[Collected data entries]
+===+

Lemma frequency_nonneg (k : nat) :
  (k < 512)%nat ->
  ofNat k * 44100 / 1024 = 0 \/ (0 <? ofNat k * 44100 / 1024) = true.
Proof.
  intros Hk.
  assert (Hall : forallb (fun k => (0 <? ofNat k * 44100 / 1024)) (seq 1 511) = true)
    by (vm_compute; reflexivity).
  destruct k as [|k]; [left; reflexivity|]. right.
  rewrite forallb_forall in Hall. apply Hall, in_seq. lia.
Qed.

Lemma spanLoop_from_zero (signal : list float) (threshold : float) (idx : list nat)
    (maxFreq : float) :
  (forall i, In i idx -> (i < 512)%nat) ->
  let fftData := computeFFT this signal in
  fold_left (fun mm i =>
               if threshold <? getNum (magnitude fftData) i
               then (Math_min (fst mm) (getNum (frequencies fftData) i),
                     Math_max (snd mm) (getNum (frequencies fftData) i))
               else mm) idx (0, maxFreq)
  = (0, fold_left (fun maxFreq i =>
                     if threshold <? getNum (magnitude fftData) i
                     then Math_max maxFreq (getNum (frequencies fftData) i)
                     else maxFreq) idx maxFreq).
Proof.
  intros Hidx fftData. revert maxFreq.
  induction idx as [|i idx IH]; intros maxFreq; [reflexivity|].
  cbn [fold_left].
  destruct (threshold <? getNum (magnitude fftData) i).
  - cbn [fst snd].
    assert (Hmin : Math_min 0 (getNum (frequencies fftData) i) = 0).
    { unfold getNum. subst fftData.
      rewrite computeFFT_frequency by (apply Hidx; now left). rewrite Hrate.
      apply Math_min_0, frequency_nonneg, Hidx. now left. }
    rewrite Hmin. apply IH. intros j Hj. apply Hidx. now right.
  - apply IH. intros j Hj. apply Hidx. now right.
Qed.

Lemma measuredBandwidth_computeFFT (signal : list float) :
  measuredBandwidth (computeFFT this signal) = highestAbove (computeFFT this signal).
Proof.
  unfold measuredBandwidth, highestAbove, spanLoop.
  replace (getNum (frequencies (computeFFT this signal)) 0) with 0
    by (unfold getNum; rewrite computeFFT_frequency by lia; now rewrite Hrate).
  rewrite spanLoop_from_zero.
  - apply sub_0_r.
  - intros i Hi. apply in_seq in Hi.
    rewrite (proj1 (computeFFT_lengths this signal)) in Hi. lia.
Qed.

End MeasuredSpan.

(** X18: on a spectrum returned by [computeFFT] (sample rate 44100) the
    lower edge of the measured span never leaves [frequencies[0] = 0]:
    the measured bandwidth is the highest frequency whose magnitude
    exceeds a tenth of the peak, not the width of the occupied band. *)
Theorem measuredBandwidth_is_highest_frequency `{Engine} (this : SignalGenerator)
    (signal : list float) :
  sampleRate this = 44100%float ->
  measuredBandwidth (computeFFT this signal) = highestAbove (computeFFT this signal).
Proof. intros Hrate. now apply measuredBandwidth_computeFFT. Qed.

Lemma measuredBandwidth_is_highest_frequency_witness :
  sampleRate constructor = 44100%float
  /\ measuredBandwidth (@computeFFT flatEngine constructor [1; 2; 3]%float)
     = highestAbove (@computeFFT flatEngine constructor [1; 2; 3]%float).
Proof.
  split; [reflexivity|].
  exact (@measuredBandwidth_is_highest_frequency flatEngine constructor [1; 2; 3]%float
           eq_refl).
Defined.

(** ** A modulation type the knowledge base does not know *)

Lemma lookup_none {A : Type} (key : string) (obj : list (string * A)) :
  ~ In key (map fst obj) -> lookup key obj = None.
Proof.
  unfold lookup. induction obj as [|[k a] obj IH]; intros Hnot; [reflexivity|].
  cbn [find fst]. destruct (String.eqb_spec k key) as [->|Hne].
  - exfalso. apply Hnot. now left.
  - apply IH. intros Hin. apply Hnot. now right.
Qed.

(** X19: for a modulation type that names no entry of [signalInfo] and no
    member of [Object.prototype], the analysis reports the signal type
    ['Unknown modulation'] and the fixed insights text, whatever the
    carrier frequency and the symbol rate. *)
Theorem unknown_modulation_report (Number_toString : float -> string)
    (modulationType : string) (carrierFreq symbolRate : float) :
  ~ In modulationType knownKinds ->
  ~ In modulationType (map fst Object_prototype) ->
  getInfo modulationType = Undefined
  /\ modName modulationType = "Unknown modulation"%string
  /\ generateInsights Number_toString modulationType carrierFreq symbolRate
     = "No information available for this modulation type."%string.
Proof.
  intros Hown Hproto.
  assert (Hinfo : getInfo modulationType = Undefined).
  { unfold getInfo. rewrite (lookup_none _ signalInfo) by exact Hown.
    now rewrite (lookup_none _ Object_prototype) by exact Hproto. }
  unfold modName, generateInsights. rewrite Hinfo. auto.
Qed.

Lemma xyz_not_inherited : ~ In "xyz"%string (map fst Object_prototype).
Proof. simpl. intros Hin. repeat (destruct Hin as [Hin|Hin]; [discriminate|]). exact Hin. Qed.

Lemma unknown_modulation_report_witness :
  ~ In "xyz"%string knownKinds
  /\ ~ In "xyz"%string (map fst Object_prototype)
  /\ getInfo "xyz" = Undefined
  /\ modName "xyz" = "Unknown modulation"%string
  /\ generateInsights (fun _ => "1000"%string) "xyz" 1000 100
     = "No information available for this modulation type."%string.
Proof.
  split; [exact xyz_unknown|]. split; [exact xyz_not_inherited|].
  exact (@unknown_modulation_report (fun _ => "1000"%string) "xyz" 1000 100
           xyz_unknown xyz_not_inherited).
Defined.

(** ** The time chart *)

Section TimeChart.

Variable signal : Signal.
Variable step : nat.
Hypothesis Hstep : (1 <= step)%nat.

Let len : nat := length (time signal).

(** The point plotted for index [i]. *)
Let plotted (i : nat) : point :=
  {| x := nth_error (time signal) i; y := nth_error (realSignal signal) i |}.

Lemma steps_from (i : nat) :
  (i < len)%nat ->
  ((len - i + step - 1) / step = S ((len - (i + step) + step - 1) / step))%nat.
Proof.
  intros Hi. destruct (Nat.le_gt_cases step (len - i)) as [Hge|Hlt].
  - replace (len - i + step - 1)%nat with (len - (i + step) + step - 1 + 1 * step)%nat by lia.
    rewrite Nat.div_add by lia. lia.
  - replace (len - (i + step))%nat with 0%nat by lia.
    rewrite (Nat.div_small (0 + step - 1)) by lia.
    symmetry. apply (Nat.div_unique _ _ _ (len - i - 1)); lia.
Qed.

(** With enough fuel the loop ends, having visited [i], [i + step], ... *)
Lemma timeLoop_returns (fuel i : nat) :
  (len - i <= fuel)%nat ->
  timeLoop signal step fuel i
  = Some (map (fun j => plotted (i + j * step))
              (seq 0 ((len - i + step - 1) / step))).
Proof.
  revert i. induction fuel as [|fuel IH]; intros i Hfuel; cbn [timeLoop]; fold len.
  - destruct (Nat.ltb_spec i len) as [Hi|Hi]; [lia|].
    replace (len - i)%nat with 0%nat by lia. now rewrite Nat.div_small by lia.
  - destruct (Nat.ltb_spec i len) as [Hi|Hi].
    + rewrite IH by lia. rewrite (steps_from Hi). cbn [seq map].
      rewrite Nat.mul_0_l, Nat.add_0_r. do 2 f_equal.
      rewrite <- seq_shift, map_map. apply map_ext. intros j. f_equal. lia.
    + replace (len - i)%nat with 0%nat by lia. now rewrite Nat.div_small by lia.
Qed.

End TimeChart.

Lemma downsampled_count (len : nat) :
  let downsampleFactor := Nat.max 1 (len / 1000) in
  ((len + downsampleFactor - 1) / downsampleFactor <= 1999)%nat.
Proof.
  intros f.
  assert (Hf : (1 <= f)%nat) by (subst f; lia).
  assert (Hlen : (len < 1000 * f + 1000)%nat).
  { pose proof (Nat.div_mod_eq len 1000) as Hd.
    pose proof (Nat.mod_upper_bound len 1000 ltac:(lia)) as Hr. subst f. lia. }
  apply Nat.lt_succ_r. apply Nat.Div0.div_lt_upper_bound. lia.
Qed.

+===+

* **Assigned task**
Give the lines again, exactly as they stand, from the beginning of the data through the line with "Lemma measuredBandwidth_computeFFT (signal".

* **Response**
Lemma frequency_nonneg (k : nat) :
  (k < 512)%nat ->
  ofNat k * 44100 / 1024 = 0 \/ (0 <? ofNat k * 44100 / 1024) = true.
Proof.
  intros Hk.
  assert (Hall : forallb (fun k => (0 <? ofNat k * 44100 / 1024)) (seq 1 511) = true)
    by (vm_compute; reflexivity).
  destruct k as [|k]; [left; reflexivity|]. right.
  rewrite forallb_forall in Hall. apply Hall, in_seq. lia.
Qed.

Lemma spanLoop_from_zero (signal : list float) (threshold : float) (idx : list nat)
    (maxFreq : float) :
  (forall i, In i idx -> (i < 512)%nat) ->
  let fftData := computeFFT this signal in
  fold_left (fun mm i =>
               if threshold <? getNum (magnitude fftData) i
               then (Math_min (fst mm) (getNum (frequencies fftData) i),
                     Math_max (snd mm) (getNum (frequencies fftData) i))
               else mm) idx (0, maxFreq)
  = (0, fold_left (fun maxFreq i =>
                     if threshold <? getNum (magnitude fftData) i
                     then Math_max maxFreq (getNum (frequencies fftData) i)
                     else maxFreq) idx maxFreq).
Proof.
  intros Hidx fftData. revert maxFreq.
  induction idx as [|i idx IH]; intros maxFreq; [reflexivity|].
  cbn [fold_left].
  destruct (threshold <? getNum (magnitude fftData) i).
  - cbn [fst snd].
    assert (Hmin : Math_min 0 (getNum (frequencies fftData) i) = 0).
    { unfold getNum. subst fftData.
      rewrite computeFFT_frequency by (apply Hidx; now left). rewrite Hrate.
      apply Math_min_0, frequency_nonneg, Hidx. now left. }
    rewrite Hmin. apply IH. intros j Hj. apply Hidx. now right.
  - apply IH. intros j Hj. apply Hidx. now right.
Qed.

Lemma measuredBandwidth_computeFFT (signal : list float) :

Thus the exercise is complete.